Contrary to what a first glance might suggest, this pastel depicts a carnival scene; the elephant is not a real animal but an imitation produced by a couple of actors under a sheet in the shape of an elephant. I am indebted for this explanation to my late colleague Dora Kogan, who wrote several letters to me towards the end of the summer of 1988 with comments about the Larionov works exhibited at Frankfurt and Geneva. I excerpt the following from her letter of 6 September :
“In my old notes I fell on this interesting newspaper item clearly related to the year 1911. Unfortunately I’m unable to specify which paper the clipping in question comes from, most likely it is from the Obozrenie Teatrov [The Theatre Review]. Here is what it says :
Balls, masquerades at the Little Theatre… Sladkopevtsev, a person long known as the ‘soul of society’, never stopped warming up the atmosphere in the hall.
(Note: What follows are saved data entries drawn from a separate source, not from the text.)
(** What [login] needs beside the store: the [password] path of a user
    document (the stored hash), [bcrypt.compare] on two strings, [jwt.sign]
    of the payload [{ id }] with the configured secret and expiry, and what
    the store makes of a value of [username] in a filter when the value is
    not a string: the test it then applies to the stored usernames (that of
    its operators for an operator object such as [{ $ne: null }], equality
    with its text for a number), or [None] when it cannot cast the value. *)
Class Credentials : Type := {
  stored_password : User -> string;
  bcrypt_compare : string -> string -> bool;
  jwt_sign : string -> string;
  username_condition : jsval -> option (string -> bool)
}.

(** The body of a login request, as the JSON body parser leaves it: each
    field is any JSON value, [JUndef] when it is absent. *)
Record LoginBody : Type := mkLoginBody {
  l_username : jsval;
  l_password : jsval
}.

(** [str.split(sep).slice(-n)] and [parts.join(sep)]. *)
Definition slice_last {A} (n : nat) (l : list A) : list A :=
  skipn (List.length l - n) l.

Definition join (sep : string) (parts : list string) : string :=
  String.concat sep parts.

(** The [public_id] that [deleteImage] reads off a URL: its last two path
    segments, up to the first dot. *)
Definition public_id (imageUrl : string) : string :=
  let urlParts := split "/"%char imageUrl in
  let lastTwoParts := join "/" (slice_last 2 urlParts) in
  hd EmptyString (split "."%char lastTwoParts).

(** [deleteImage]: one call of [cloudinary.uploader.destroy], whose failure
    is caught and logged; [destroyed] is the list of the calls made. *)
Definition deleteImage (imageUrl : string) (destroyed : list string)
  : list string :=
  destroyed ++ [public_id imageUrl].

(** The Category schema on the value of [name] after its [trim] setter:
    [minlength] 2 and [maxlength] 100. *)
Definition valid_category_name (nm : string) : bool :=
  (2 <=? length nm)%nat && (length nm <=? 100)%nat.

(** [Category.findOne({ name, _id: { $ne: id } })] *)
Definition findOtherCategoryByName (nm id : string) (l : list Category)
  : option Category :=
  find (fun c => String.eqb (cat_name c) nm && negb (String.eqb (cat_id c) id)) l.

Fixpoint replaceCategoryById (c : Category) (l : list Category)
  : list Category :=
  match l with
  | [] => []
  | x :: r => if String.eqb (cat_id x) (cat_id c) then c :: r
              else x :: replaceCategoryById c r
  end.

Section OtherHandlers.
Context {rt : JsRuntime} {sv : Services} {cr : Credentials}.

Definition server_failure : answer := plain server_error.

(** [Category.create({ name })]: validation throws; the unique index on
    [name] refuses a name that is taken with the error of code 11000, which
    is the result [None]. *)
Definition Category_create (nm : string) : M (option Category) :=
  fun w =>
    let stored := schema_trim nm in
    if negb (valid_category_name stored) then (Thrown StoreError, w)
    else
      match findCategoryByName stored (categories (db w)) with
      | Some _ => (Val None, w)
      | None =>
          let c := mkCategory (new_oid (created w)) stored in
          (Val (Some c),
           mkWorld (set_categories (db w) (categories (db w) ++ [c]))
                   (S (created w)) (uploads w))
      end.
(** X8.  [main] checks the configuration before it does anything else:
    without a model ([model_path] and [pretrained_name] both [None]) it
    raises the first [ValueError], with a model but without data ([audio_dir]
    and [dataset_manifest] both [None]) the second; in both cases only the
    configuration has been logged and no collaborator has been called. *)
Theorem main_rejects_an_incomplete_config env cfg t :
  (model_path cfg = None -> pretrained_name cfg = None ->
   main env cfg t
   = (Raises (ValueError
                "Both cfg.model_path and cfg.pretrained_name cannot be None!"),
      t ++ [Info ("Hydra config: " ++ to_yaml env cfg)])%list) /\
  (model_path cfg <> None \/ pretrained_name cfg <> None ->
   audio_dir cfg = None -> dataset_manifest cfg = None ->
   main env cfg t
   = (Raises (ValueError
                "Both cfg.audio_dir and cfg.dataset_manifest cannot be None!"),
      t ++ [Info ("Hydra config: " ++ to_yaml env cfg)])%list).
Proof.
  split.
  - intros Hm Hp. unfold main.
    erewrite and_then_returns by reflexivity.
    erewrite and_then_raises; [reflexivity|].
    by rewrite Hm, Hp.
  - intros Hmodel Ha Hd. unfold main.
    erewrite and_then_returns by reflexivity.
    erewrite and_then_returns.
    2:{ replace (bool_decide (model_path cfg = None)
                 && bool_decide (pretrained_name cfg = None)) with false;
          [reflexivity|].
        symmetry. rewrite andb_false_iff, !bool_decide_eq_false.
        by destruct Hmodel; [left|right]. }
    erewrite and_then_raises; [reflexivity|].
    by rewrite Ha, Hd.
Qed.

(** ** What a computation adds to the trace *)

Lemma emits_pure P {A} (a : A) : emits P (pure a).
Proof. intros t. exists []. by rewrite app_nil_r. Qed.

Lemma emits_throw P {A} (e : error) : emits P (@throw A e).
Proof. intros t. exists []. by rewrite app_nil_r. Qed.

Lemma emits_record (P : event -> Prop) (e : event) : P e -> emits P (record e).
Proof. intros He t. exists [e]. split; [done|]. by constructor. Qed.

Lemma emits_call (P : event -> Prop) {A} (e : event) (answer : outcome A) :
  P e -> emits P (call e answer).
Proof. intros He t. exists [e]. split; [done|]. by constructor. Qed.

Lemma emits_and_then P {A B} (m : T A) (k : A -> T B) :
  emits P m -> (forall a, emits P (k a)) -> emits P (and_then m k).
Proof.
  intros Hm Hk t. unfold and_then.
  destruct (Hm t) as (events & Hevents & HP).
  destruct (m t) as [[a|e] t'] eqn:Hrun; cbn [snd] in Hevents; subst t'.
  - destruct (Hk a (t ++ events)%list) as (events' & -> & HP').
    exists (events ++ events')%list. split; [by rewrite app_assoc|].
    by apply Forall_app.
  - by exists events.
Qed.

Ltac emits_step :=
  first
    [ apply emits_pure | apply emits_throw
    | apply emits_record; exact I
    | apply emits_call; exact I
    | apply emits_and_then; [|intros]
    | match goal with
      | |- emits _ (if ?b then _ else _) => destruct b
      | |- emits _ (match ?x with _ => _ end) => destruct x
      | |- emits _ (let '(_, _) := ?x in _) => destruct x
      end ].

Lemma emits_transcribe_audio env cfg m filepaths partial amp_on hyps :
  emits late (transcribe_audio env cfg m filepaths partial amp_on hyps).
Proof. unfold transcribe_audio. repeat emits_step. Qed.

Lemma emits_finish env cfg m name filepaths partial amp_on hyps langs :
  emits late (finish env cfg m name filepaths partial amp_on hyps langs).
Proof.
  unfold finish. repeat emits_step; apply emits_transcribe_audio.
Qed.

Lemma emits_any P {A} (m : T A) : emits P m -> emits any_event m.
Proof.
  intros Hm t. destruct (Hm t) as (events & -> & _). exists events.
  split; [done|]. by apply Forall_forall.
Qed.

Lemma emits_from P {A} (m : T A) (t0 t pre : list event) :
  emits P m -> t0 = (t ++ pre)%list ->
  exists rest, (m t0).2 = (t ++ pre ++ rest)%list /\ Forall P rest.
Proof.
  intros Hm ->. destruct (Hm (t ++ pre)%list) as (rest & -> & HP).
  exists rest. by rewrite app_assoc.
Qed.

(** ** Running [main] *)

Lemma call_returns {A} (e : event) (answer : outcome A) (a : A) t :
  answer = Returns a -> call e answer t = (Returns a, (t ++ [e])%list).
Proof. by intros ->. Qed.

Lemma call_raises {A} (e : event) (answer : outcome A) (e' : error) t :
  answer = Raises e' -> call e answer t = (Raises e', (t ++ [e])%list).
Proof. by intros ->. Qed.

Ltac run_step :=
  first
    [ erewrite and_then_returns
        by first [reflexivity | apply call_returns; eassumption]
    | erewrite and_then_raises
        by first [reflexivity | apply call_raises; eassumption] ];
  cbv iota beta.

Ltac run :=
  repeat run_step;
  cbn [andb negb String.eqb Ascii.eqb Bool.eqb device_0 fst snd
       model_path pretrained_name audio_dir dataset_manifest output_filename
       batch_size num_workers append_pred pred_name_postfix compute_langs cuda
       amp audio_type overwrite_transcripts ctc_decoding rnnt_decoding
       set_rnnt_decoding fused_batch_size rnnt_compute_langs rnnt_settings] in *;
  repeat run_step.

Lemma main_reaches_line_183 env cfg dev m name filepaths partial cfg' t :
  reaches env cfg dev m name filepaths partial cfg' ->
  main env cfg t
  = finish env cfg' m name filepaths partial (amp_enabled env cfg) true
      (compute_langs cfg) (t ++ prepared_events env cfg dev m name)%list.
Proof.
  intros (Hc & Hdev & Hsetup & Hprepare & Hname).
  destruct (complete_checks cfg Hc) as [Hcheck1 Hcheck2].
  unfold main. rewrite Hcheck1, Hcheck2.
  unfold prepared_events, loaded_events, select_device, location, device_name,
    decoded, decoding_events, amp_enabled in *.
  destruct (cuda cfg) as [n|]; [|destruct (cuda_is_available env)];
    run;
    destruct (has_change_decoding_strategy m); destruct (has_joint m); run;
    destruct (amp cfg); run;
    try (destruct (cuda_is_available env); run);
    try (destruct (has_autocast env); run);
    rewrite <- ?app_assoc; reflexivity.
Qed.

Lemma main_until_device env cfg t :
  complete cfg ->
  (exists rest,
     (main env cfg t).2
     = (t ++ [ Info ("Hydra config: " ++ to_yaml env cfg);
               TorchDevice (location env cfg) ] ++ rest)%list) /\
  (forall e,
     new_torch_device env (location env cfg) = Raises e ->
     main env cfg t
     = (Raises e,
        (t ++ [ Info ("Hydra config: " ++ to_yaml env cfg);
                TorchDevice (location env cfg) ])%list)).
Proof.
  intros Hc. destruct (complete_checks cfg Hc) as [Hcheck1 Hcheck2].
  unfold main. rewrite Hcheck1, Hcheck2.
  unfold select_device, location.
  destruct (cuda cfg) as [n|]; [|destruct (cuda_is_available env)]; run;
    (split;
     [ unfold and_then at 1, call at 1;
       match goal with
       | |- context [new_torch_device env ?name] =>
           destruct (new_torch_device env name) as [dev|e]
       end;
       [|exists []; cbn [snd]; by rewrite <- ?app_assoc];
       match goal with
       | |- exists rest, (?c ?t0).2 = (?t ++ ?pre ++ rest)%list =>
           destruct (emits_from any_event c t0 t pre) as (rest & Hrest & _);
             [|by rewrite <- ?app_assoc|by exists rest]
       end;
       repeat emits_step; eapply emits_any, emits_finish
     | intros e He; run; by rewrite <- ?app_assoc ]).
Qed.

Lemma main_until_setup env cfg dev t :
  complete cfg ->
  new_torch_device env (location env cfg) = Returns dev ->
  exists rest,
    (main env cfg t).2
    = (t ++ [ Info ("Hydra config: " ++ to_yaml env cfg);
              TorchDevice (location env cfg);
              Info ("Inference will be done on device : " ++ device_name env cfg);
              SetupModel cfg dev ] ++ rest)%list.
Proof.
  intros Hc Hdev. destruct (complete_checks cfg Hc) as [Hcheck1 Hcheck2].
  unfold main. rewrite Hcheck1, Hcheck2.
  unfold select_device, location, device_name in *.
  destruct (cuda cfg) as [n|]; [|destruct (cuda_is_available env)]; run;
    (unfold and_then at 1, call at 1;
     destruct (setup_model env cfg dev) as [[m name]|e];
     [|exists []; cbn [snd]; by rewrite <- ?app_assoc];
     match goal with
     | |- exists rest, (?c ?t0).2 = (?t ++ ?pre ++ rest)%list =>
         destruct (emits_from any_event c t0 t pre) as (rest & Hrest & _);
           [|by rewrite <- ?app_assoc|by exists rest]
     end;
     repeat emits_step; eapply emits_any, emits_finish).
Qed.

Lemma main_until_prepare env cfg dev m name t :
  complete cfg ->
  new_torch_device env (location env cfg) = Returns dev ->
  setup_model env cfg dev = Returns (m, name) ->
  exists rest,
    (main env cfg t).2 = (t ++ loaded_events env cfg dev m ++ rest)%list /\
    Forall late rest.
Proof.
  intros Hc Hdev Hsetup. destruct (complete_checks cfg Hc) as [Hcheck1 Hcheck2].
  unfold main. rewrite Hcheck1, Hcheck2.
  unfold loaded_events, select_device, location, device_name, decoded,
    decoding_events in *.
  destruct (cuda cfg) as [n|]; [|destruct (cuda_is_available env)]; run;
    destruct (has_change_decoding_strategy m); destruct (has_joint m); run;
    (unfold and_then at 1, call at 1;
     match goal with
     | |- context [prepare_audio_data env ?c] =>
         destruct (prepare_audio_data env c) as [[filepaths partial]|e]
     end;
     [|exists []; cbn [snd]; by rewrite <- ?app_assoc, ?app_nil_r];
     apply emits_from;
     [repeat emits_step; apply emits_finish
     |by rewrite <- ?app_assoc]).
Qed.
He was physically and mentally encouraged by Urvantsev and a gramophone. When they saw that the audience coming from the buffet in the hall had already drawn level with the white elephant, the organizers had a life-size white elephant go onto the stage. Under the guidance of its trainer, Sladkopevtsev, the elephant showed that it was in no way inferior to VI. Durev’s elephant currently performing in St. Petersburg. Two charming ladies selling white elephants made an appearance in the hall… Everyone bought one as a souvenir.
Dora Kogan then added this comment : “Is there not a possibility that Pastel no. 24 is connected with this performance at the Little Theatre (Suvorskoy)? Isn’t it a depiction of the fictitious elephant and the person who rides it? It’s clearly a carnival costume covering two or three persons at the same time”.